About this task
Write out again the entries from the first line to the line that includes "(move (0, 2) None true q).1 = Ok tt ∧", keeping both of those lines.

Stored items
§ §

(** A West pawn wins on its own edge: on a 3 by 3 board with a West and an
    East pawn, West's first step along column 0 finishes the game. *)
Example west_wins_at_home :
  match __init__ 3 3 (Some [new_pawn WEST (0, 1); new_pawn EAST (2, 1)]) None
  with
  | Ok q =>
      (move (0, 2) None true q).1 = Ok tt ∧
      finished (move (0, 2) None true q).2 = true ∧
      win <$> pawns (move (0, 2) None true q).2 = [true; false]
  | Raise _ => False
  end.
Proof. by vm_compute. Qed.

§ §

Expected answer
(** A West pawn wins on its own edge: on a 3 by 3 board with a West and an
    East pawn, West's first step along column 0 finishes the game. *)
Example west_wins_at_home :
  match __init__ 3 3 (Some [new_pawn WEST (0, 1); new_pawn EAST (2, 1)]) None
  with
  | Ok q =>
      (move (0, 2) None true q).1 = Ok tt ∧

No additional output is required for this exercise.